>>>

(* ===== verification/Info.v ===== *)
(** * INFO (src/storage/commands/monitor.rs) and the statistics of the server

    The counters of [ServerStats] that INFO reports, the text of each section,
    and the command; and the line of a command that MONITOR is about
    (src/monitor.rs).  Floating-point numbers with two digits are written as
    Rust writes them: the exact value rounded to even.  [pending_writes], which
    nothing reads, is left out. *)

From S2P Require Import Prelude Text Resp SortedSet Value PubSub Keyspace Rdb Command CollectionCommands StringCommands Replication.
From Stdlib Require Import Floats.SpecFloat.

Open Scope Z_scope.

Record ServerStats := mkStats {
  total_connections_received : Z;
  total_commands_processed : Z;
  keyspace_hits : Z;
  keyspace_misses : Z;
  peak_memory : Z;
  blocked_clients : Z;
  auth_successes : Z;
  auth_failures : Z;
}.

Definition stats_new : ServerStats := mkStats 0 0 0 0 0 0 0 0.

Definition count_connection (st : ServerStats) : ServerStats :=
  mkStats (u64_wrap (total_connections_received st + 1)) (total_commands_processed st) (keyspace_hits st) (keyspace_misses st)
    (peak_memory st) (blocked_clients st) (auth_successes st) (auth_failures st).
Definition count_command (st : ServerStats) : ServerStats :=
  mkStats (total_connections_received st) (u64_wrap (total_commands_processed st + 1)) (keyspace_hits st) (keyspace_misses st)
    (peak_memory st) (blocked_clients st) (auth_successes st) (auth_failures st).
Definition set_peak (n : Z) (st : ServerStats) : ServerStats :=
  mkStats (total_connections_received st) (total_commands_processed st) (keyspace_hits st) (keyspace_misses st)
    n (blocked_clients st) (auth_successes st) (auth_failures st).
Definition count_success (st : ServerStats) : ServerStats :=
  mkStats (total_connections_received st) (total_commands_processed st) (keyspace_hits st) (keyspace_misses st)
    (peak_memory st) (blocked_clients st) (u64_wrap (auth_successes st + 1)) (auth_failures st).
Definition count_failure (st : ServerStats) : ServerStats :=
  mkStats (total_connections_received st) (total_commands_processed st) (keyspace_hits st) (keyspace_misses st)
    (peak_memory st) (blocked_clients st) (auth_successes st) (u64_wrap (auth_failures st + 1)).

Definition count_lookups (hits misses : Z) (st : ServerStats) : ServerStats :=
  mkStats (total_connections_received st) (total_commands_processed st) (u64_wrap (keyspace_hits st + hits))
    (u64_wrap (keyspace_misses st + misses)) (peak_memory st) (blocked_clients st) (auth_successes st) (auth_failures st).

(** ** Numbers *)

(** [n as f64], of an unsigned number. *)
Definition u64_as_f64 (n : Z) : spec_float := binary_normalize 53 1024 n 0 false.
Definition f_div : spec_float -> spec_float -> spec_float := SFdiv 53 1024.
Definition f_mul : spec_float -> spec_float -> spec_float := SFmul 53 1024.

Definition round_half_even (a b : Z) : Z :=
  let q := a / b in
  let r := a mod b in
  if 2 * r <? b then q else if b <? 2 * r then q + 1 else if Z.even q then q else q + 1.

Definition minus (negative : bool) : bytes := if negative then B "-" else [].

(** [format!("{:.2}", f)] *)
Definition fixed2 (f : spec_float) : bytes :=
  match f with
  | S754_nan => B "NaN"
  | S754_infinity s => minus s ++ B "inf"
  | S754_zero s => minus s ++ B "0.00"
  | S754_finite s m e =>
      let hundredths := if 0 <=? e then Z.pos m * 2 ^ e * 100 else round_half_even (Z.pos m * 100) (2 ^ (- e)) in
      minus s ++ show_u64 (hundredths / 100) ++ B "." ++ show_u64 (hundredths / 10 mod 10) ++ show_u64 (hundredths mod 10)
  end.

(** [part as f64 / whole as f64 * 100.0] *)
Definition percentage (part whole : Z) : spec_float :=
  if 0 <? whole then f_mul (f_div (u64_as_f64 part) (u64_as_f64 whole)) (u64_as_f64 100) else S754_zero false.

Fixpoint to_unit (size : spec_float) (unit : bytes) (larger : list bytes) : spec_float * bytes :=
  match larger with
  | [] => (size, unit)
  | u :: larger' =>
      if SFleb (u64_as_f64 1024) size then to_unit (f_div size (u64_as_f64 1024)) u larger' else (size, unit)
  end.

Definition format_bytes (n : Z) : bytes :=
  let '(size, unit) := to_unit (u64_as_f64 n) (B "B") [B "K"; B "M"; B "G"; B "T"] in
  if bool_decide (unit = B "B") then show_u64 n ++ unit else fixed2 size ++ unit.

(** ** The text *)

(** [writeln!(output, ..)] *)
Definition line (text : bytes) : bytes := text ++ [byte_of 10].
Definition field (name value : bytes) : bytes := line (name ++ B ":" ++ value).

(** The package names no version of Rust, so the variable is empty. *)
Definition rustc_version : bytes := [].
Definition get_process_rss : Z := 0.
Definition get_memory_stats : Z * Z * Z := (0, 0, 0).
Definition get_total_system_memory : outcome Z := Ok 0.

(** The identity of the process, from the system. *)
Class Process := { process_id : Z }.

(** The state that INFO works on: the store and the counters. *)
Section info.
Context {ZS : Type} `{SortedSet ZS} `{Layout} `{HashIter} `{CaseMap} `{Process}.

Abbreviation engine := (StorageEngine ZS).
Abbreviation info A := (cmd (engine * ServerStats) A).

(** [start_time.elapsed().unwrap_or_default().as_secs()] *)
Definition uptime_secs (start_time : Z) : info Z :=
  let* t := system_time in ret (Z.max 0 (t - start_time) / 1000000000).

Definition append_server_info (start_time : Z) : info bytes :=
  let* uptime := uptime_secs start_time in
  ret (line (B "# Server") ++ field (B "redis_version") (B "7.0.0-ferrous") ++ field (B "ferrous_version") PKG_VERSION
       ++ field (B "redis_mode") (B "standalone") ++ field (B "process_id") (show_u64 process_id)
       ++ field (B "uptime_in_seconds") (show_u64 uptime) ++ field (B "uptime_in_days") (show_u64 (uptime / 86400))
       ++ field (B "rust_version") rustc_version ++ line []).

Definition append_clients_info (connected_clients max_clients : Z) : info bytes := fun w es =>
  (w, es, Go (line (B "# Clients") ++ field (B "connected_clients") (show_u64 connected_clients)
              ++ field (B "blocked_clients") (show_u64 (blocked_clients es.2)) ++ field (B "maxclients") (show_u64 max_clients) ++ line [])).

Definition total_memory_info (used : Z) : bytes :=
  match get_total_system_memory with
  | Ok total =>
      field (B "total_system_memory") (show_u64 total) ++ field (B "total_system_memory_human") (format_bytes total)
      ++ field (B "used_memory_percentage") (fixed2 (percentage used total))
  | _ => []
  end.

(** The peak is reported as it was before this call. *)
Definition append_memory_info : info bytes := fun w es =>
  let '(e, st) := es in
  let used := used_memory (memory_manager e) in
  let peak := peak_memory st in
  let st' := if peak <? used then set_peak used st else st in
  let ratio := if used =? 0 then u64_as_f64 1 else f_div (u64_as_f64 get_process_rss) (u64_as_f64 used) in
  let '(allocated, active, resident) := get_memory_stats in
  (w, (e, st'),
   Go (line (B "# Memory") ++ field (B "used_memory") (show_u64 used) ++ field (B "used_memory_human") (format_bytes used)
       ++ field (B "used_memory_rss") (show_u64 get_process_rss) ++ field (B "used_memory_rss_human") (format_bytes get_process_rss)
       ++ field (B "used_memory_peak") (show_u64 peak) ++ field (B "used_memory_peak_human") (format_bytes peak)
       ++ field (B "mem_fragmentation_ratio") (fixed2 ratio) ++ field (B "mem_allocator") (B "jemalloc")
       ++ field (B "allocator_allocated") (show_u64 allocated) ++ field (B "allocator_active") (show_u64 active)
       ++ field (B "allocator_resident") (show_u64 resident) ++ total_memory_info used ++ line [])).

Definition append_stats_info (start_time : Z) : info bytes :=
  let* uptime := uptime_secs start_time in
  fun w es =>
    let st := es.2 in
    let ops_per_sec := if 0 <? uptime then total_commands_processed st / uptime else 0 in
    (w, es,
     Go (line (B "# Stats") ++ field (B "total_connections_received") (show_u64 (total_connections_received st))
         ++ field (B "total_commands_processed") (show_u64 (total_commands_processed st))
         ++ field (B "instantaneous_ops_per_sec") (show_u64 ops_per_sec)
         ++ field (B "keyspace_hits") (show_u64 (keyspace_hits st)) ++ field (B "keyspace_misses") (show_u64 (keyspace_misses st))
         ++ field (B "keyspace_hit_rate") (fixed2 (percentage (keyspace_hits st) (u64_wrap (keyspace_hits st + keyspace_misses st))))
         ++ field (B "auth_successes") (show_u64 (auth_successes st)) ++ field (B "auth_failures") (show_u64 (auth_failures st)) ++ line [])).

(** A socket address as it is displayed: the parts of [ip:port] and of
    [[ip%scope]:port]. *)
Fixpoint until (c : byte) (s : bytes) : bytes :=
  match s with
  | b :: s' => if b =b c then [] else b :: until c s'
  | [] => []
  end.
Definition colon : byte := byte_of 58.
Definition addr_port (addr : bytes) : bytes := rev (until colon (rev addr)).
Definition addr_ip (addr : bytes) : bytes :=
  match take (length addr - S (length (addr_port addr))) addr with
  | b :: ip => if b =b byte_of 91 then until (byte_of 37) (until (byte_of 93) ip) else b :: ip
  | [] => []
  end.

Definition link_text (l : MasterLinkStatus) : bytes :=
  match l with LinkUp => B "up" | LinkDown => B "down" | Connecting => B "connecting" | Synchronizing => B "sync" end.

Definition replica_entry (idx : nat) (r : ReplicaInfo) : bytes * bytes :=
  (B "slave" ++ show_u64 (Z.of_nat idx),
   B "ip=" ++ addr_ip (rep_addr r) ++ B ",port=0,state=online,offset=" ++ show_u64 (ack_offset r) ++ B ",lag=0").

(** [ReplicationManager::get_info] *)
Definition get_info (m : ReplicationManager) : gmap bytes bytes :=
  match role m with
  | Master repl_id _ repl_offset _ =>
      let own := <[B "connected_slaves" := show_u64 (Z.of_nat (size (replicas m)))]>
        (<[B "repl_offset" := show_u64 repl_offset]> (<[B "repl_id" := repl_id]> (<[B "role" := B "master"]> ∅))) in
      foldl (fun info p => <[p.1 := p.2]> info) own (imap (fun idx p => replica_entry idx p.2) (map_iter (replicas m)))
  | Replica master_addr link _ repl_offset =>
      <[B "slave_repl_offset" := show_u64 repl_offset]> (<[B "master_link_status" := link_text link]>
        (<[B "master_port" := addr_port master_addr]> (<[B "master_host" := addr_ip master_addr]> (<[B "role" := B "slave"]> ∅))))
  end.

Definition append_replication_info (m : ReplicationManager) : bytes :=
  line (B "# Replication") ++ concat (map (fun p => field p.1 p.2) (map_iter (get_info m))) ++ line [].

Definition append_cpu_info : bytes :=
  line (B "# CPU") ++ field (B "used_cpu_sys") (B "0.00") ++ field (B "used_cpu_user") (B "0.00")
  ++ field (B "used_cpu_sys_children") (B "0.00") ++ field (B "used_cpu_user_children") (B "0.00") ++ line [].

(** The keys with a time to live, among [keys]. *)
Definition count_expiring (db : nat) (keys : list bytes) : cmd engine Z :=
  for_each keys (fun key n =>
    let* t := now in
    let* r := catch_op (fun e => ttl t e db key) in
    ret (match r with inl (Some _) => n + 1 | _ => n end)) 0.

Definition append_keyspace_info : cmd engine bytes :=
  let* n := try_op (reads (fun e => Ok (database_count e))) in
  for_each (seq 0 n) (fun db out =>
    let* r := catch_op (reads (fun e => get_all_keys e db)) in
    match r with
    | inl ((_ :: _) as keys) =>
        let* expiring := count_expiring db keys in
        ret (out ++ line (B "db" ++ show_u64 (Z.of_nat db) ++ B ":keys=" ++ show_u64 (Z.of_nat (length keys)) ++ B ",expires=" ++ show_u64 expiring))
    | _ => ret out
    end) (line (B "# Keyspace")).

(** On the store alone. *)
Definition on_stored {A} (h : cmd engine A) : info A := fun w es =>
  let '(w', e, r) := h w es.1 in (w', (e, es.2), r).

(** Which section is asked for. *)
Definition section_of (parts : list RespFrame) : option bytes :=
  match parts with
  | _ :: BulkString (Some b) :: _ => Some (to_lowercase (utf8_lossy b))
  | _ => None
  end.

Definition in_section (asked : option bytes) (name : bytes) (text : info bytes) (output : bytes) : info bytes :=
  if match asked with None => true | Some s => bool_decide (s = name) end
  then let* t := text in ret (output ++ t)
  else ret output.

Definition handle_info (start_time connected_clients max_clients : Z) (m : ReplicationManager) (parts : list RespFrame) : info RespFrame :=
  let asked := section_of parts in
  let* output := in_section asked (B "server") (append_server_info start_time) [] in
  let* output := in_section asked (B "clients") (append_clients_info connected_clients max_clients) output in
  let* output := in_section asked (B "memory") append_memory_info output in
  let* output := in_section asked (B "stats") (append_stats_info start_time) output in
  let* output := in_section asked (B "replication") (ret (append_replication_info m)) output in
  let* output := in_section asked (B "cpu") (ret append_cpu_info) output in
  let* output := in_section asked (B "keyspace") (on_stored append_keyspace_info) output in
  ret (from_string output).
End info.

(** ** What a MONITOR client would see (src/monitor.rs) *)

Definition hex_digit (n : Z) : byte := byte_of (if n <? 10 then 48 + n else 87 + n).

Definition escape_byte (b : byte) : bytes :=
  let n := u8 b in
  if n =? 92 then [byte_of 92; byte_of 92]
  else if n =? 34 then [byte_of 92; byte_of 34]
  else if n =? 10 then [byte_of 92; byte_of 110]
  else if n =? 13 then [byte_of 92; byte_of 114]
  else if n =? 9 then [byte_of 92; byte_of 116]
  else if (n <? 32) || (127 <=? n) then [byte_of 92; byte_of 120; hex_digit (n / 16); hex_digit (n mod 16)]
  else [b].
Definition escape_string (s : bytes) : bytes := concat (map escape_byte s).

Definition in_quotes (text : bytes) : bytes := [byte_of 32; byte_of 34] ++ text ++ [byte_of 34].

Definition monitored_part (part : RespFrame) : bytes :=
  match part with
  | BulkString (Some b) | SimpleString b => in_quotes (escape_string b)
  | Integer n => in_quotes (show_i64 n)
  | _ => in_quotes (B "<complex-value>")
  end.

(** A time before 1970 panics; the microseconds are not padded with zeros. *)
Definition format_monitor_output (timestamp : Z) (db : nat) (client_addr : bytes) (parts : list RespFrame) : outcome RespFrame :=
  if timestamp <? 0 then Panic
  else
    let time := show_u64 (timestamp / 1000000000) ++ B "." ++ show_u64 (timestamp mod 1000000000 / 1000) in
    Ok (SimpleString (time ++ B " [" ++ show_u64 (Z.of_nat db) ++ B "] " ++ client_addr ++ concat (map monitored_part parts))).

Example monitored_set :
  format_monitor_output 1700000000000042000 0 (B "127.0.0.1:7") [bulk_string (B "SET"); bulk_string (B "k"); bulk_string [byte_of 10; byte_of 200]]
  = Ok (SimpleString (B "1700000000.42 [0] 127.0.0.1:7" ++ in_quotes (B "SET") ++ in_quotes (B "k") ++ in_quotes (B "\n\xc8"))).
Proof. reflexivity. Qed.

Example two_digits : map fixed2 [f_div (u64_as_f64 1) (u64_as_f64 8); f_div (u64_as_f64 3) (u64_as_f64 8); f_div (u64_as_f64 2) (u64_as_f64 3); u64_as_f64 1]
  = [B "0.12"; B "0.38"; B "0.67"; B "1.00"].
Proof. reflexivity. Qed.

Example human_sizes : map format_bytes [1023; 1024; 1536; 1073741824] = [B "1023B"; B "1.00K"; B "1.50K"; B "1.00G"].
Proof. reflexivity. Qed.

Example addresses : (map addr_ip [B "10.0.0.7:6379"; B "[fe80::1%2]:80"], map addr_port [B "10.0.0.7:6379"; B "[fe80::1%2]:80"])
  = ([B "10.0.0.7"; B "fe80::1"], [B "6379"; B "80"]).
Proof. reflexivity. Qed.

<<<

▶ _Description of the task_
Copy out, word for word, the part of the entries above that begins at the line with "(** The identity" and ends at the line with "ret (line (B", including both.

▶ _Answer to the exercise_
(** The identity of the process, from the system. *)
Class Process := { process_id : Z }.

(** The state that INFO works on: the store and the counters. *)
Section info.
Context {ZS : Type} `{SortedSet ZS} `{Layout} `{HashIter} `{CaseMap} `{Process}.

Abbreviation engine := (StorageEngine ZS).
Abbreviation info A := (cmd (engine * ServerStats) A).

(** [start_time.elapsed().unwrap_or_default().as_secs()] *)
Definition uptime_secs (start_time : Z) : info Z :=
  let* t := system_time in ret (Z.max 0 (t - start_time) / 1000000000).

Definition append_server_info (start_time : Z) : info bytes :=
  let* uptime := uptime_secs start_time in
  ret (line (B "# Server") ++ field (B "redis_version") (B "7.0.0-ferrous") ++ field (B "ferrous_version") PKG_VERSION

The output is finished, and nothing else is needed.